◆ INSTRUCTIONS FOR THE TASK
Repeat, please, only the lines from the top of the data down to the line with "From S2P Require Import Prelude"; include both of those lines.

^^^^^^^^^^^^^^^^

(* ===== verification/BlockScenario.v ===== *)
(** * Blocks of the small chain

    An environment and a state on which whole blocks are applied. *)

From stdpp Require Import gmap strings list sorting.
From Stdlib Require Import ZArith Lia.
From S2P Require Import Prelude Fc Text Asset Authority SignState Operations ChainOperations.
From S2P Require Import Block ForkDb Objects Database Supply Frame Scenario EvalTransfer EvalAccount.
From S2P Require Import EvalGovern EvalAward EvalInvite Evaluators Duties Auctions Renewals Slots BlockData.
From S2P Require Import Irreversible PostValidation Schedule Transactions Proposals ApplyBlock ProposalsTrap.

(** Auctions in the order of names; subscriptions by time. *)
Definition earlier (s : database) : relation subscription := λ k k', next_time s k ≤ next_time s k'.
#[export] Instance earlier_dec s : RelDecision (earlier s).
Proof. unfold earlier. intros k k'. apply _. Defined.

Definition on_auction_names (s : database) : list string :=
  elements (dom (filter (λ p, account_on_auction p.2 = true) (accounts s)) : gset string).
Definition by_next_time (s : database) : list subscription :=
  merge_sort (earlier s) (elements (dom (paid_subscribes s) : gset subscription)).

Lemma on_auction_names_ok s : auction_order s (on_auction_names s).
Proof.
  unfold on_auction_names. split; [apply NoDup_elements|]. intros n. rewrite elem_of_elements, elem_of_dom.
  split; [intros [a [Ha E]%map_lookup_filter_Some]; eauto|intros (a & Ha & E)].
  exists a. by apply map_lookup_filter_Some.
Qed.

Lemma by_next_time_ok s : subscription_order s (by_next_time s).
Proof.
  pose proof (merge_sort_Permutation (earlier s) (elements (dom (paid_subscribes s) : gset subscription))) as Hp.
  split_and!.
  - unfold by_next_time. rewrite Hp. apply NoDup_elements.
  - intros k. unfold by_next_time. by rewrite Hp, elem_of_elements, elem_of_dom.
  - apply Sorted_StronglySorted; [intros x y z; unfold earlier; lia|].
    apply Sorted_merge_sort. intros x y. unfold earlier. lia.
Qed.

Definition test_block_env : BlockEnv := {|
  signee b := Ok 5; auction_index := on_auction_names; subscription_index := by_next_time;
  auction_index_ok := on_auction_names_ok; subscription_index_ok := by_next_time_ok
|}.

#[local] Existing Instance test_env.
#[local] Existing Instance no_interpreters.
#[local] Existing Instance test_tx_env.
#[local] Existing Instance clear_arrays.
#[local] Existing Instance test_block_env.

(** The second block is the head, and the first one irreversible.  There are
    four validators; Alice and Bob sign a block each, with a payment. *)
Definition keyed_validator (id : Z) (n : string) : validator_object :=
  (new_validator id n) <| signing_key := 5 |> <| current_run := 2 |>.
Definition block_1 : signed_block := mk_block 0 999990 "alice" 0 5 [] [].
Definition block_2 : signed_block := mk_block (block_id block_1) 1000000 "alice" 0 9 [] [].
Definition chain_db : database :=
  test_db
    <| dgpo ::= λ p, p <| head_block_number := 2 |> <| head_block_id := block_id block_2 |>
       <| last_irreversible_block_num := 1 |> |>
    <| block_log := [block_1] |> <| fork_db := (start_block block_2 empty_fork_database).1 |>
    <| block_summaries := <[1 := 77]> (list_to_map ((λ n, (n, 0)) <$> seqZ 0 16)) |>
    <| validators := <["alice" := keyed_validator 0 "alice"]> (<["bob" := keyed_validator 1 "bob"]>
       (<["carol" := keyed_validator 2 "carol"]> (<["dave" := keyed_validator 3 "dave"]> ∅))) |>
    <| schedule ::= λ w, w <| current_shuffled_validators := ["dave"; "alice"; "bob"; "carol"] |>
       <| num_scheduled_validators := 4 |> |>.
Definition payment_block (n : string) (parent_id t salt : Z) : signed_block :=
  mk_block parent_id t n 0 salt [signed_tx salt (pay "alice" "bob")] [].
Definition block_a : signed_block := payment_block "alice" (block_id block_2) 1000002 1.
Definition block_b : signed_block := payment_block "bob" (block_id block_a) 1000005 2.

^^^^^^^^^^^^^^^^

◆ RESPONSE TO THE EXERCISE
(* ===== verification/BlockScenario.v ===== *)
(** * Blocks of the small chain

    An environment and a state on which whole blocks are applied. *)

From stdpp Require Import gmap strings list sorting.
From Stdlib Require Import ZArith Lia.
From S2P Require Import Prelude Fc Text Asset Authority SignState Operations ChainOperations.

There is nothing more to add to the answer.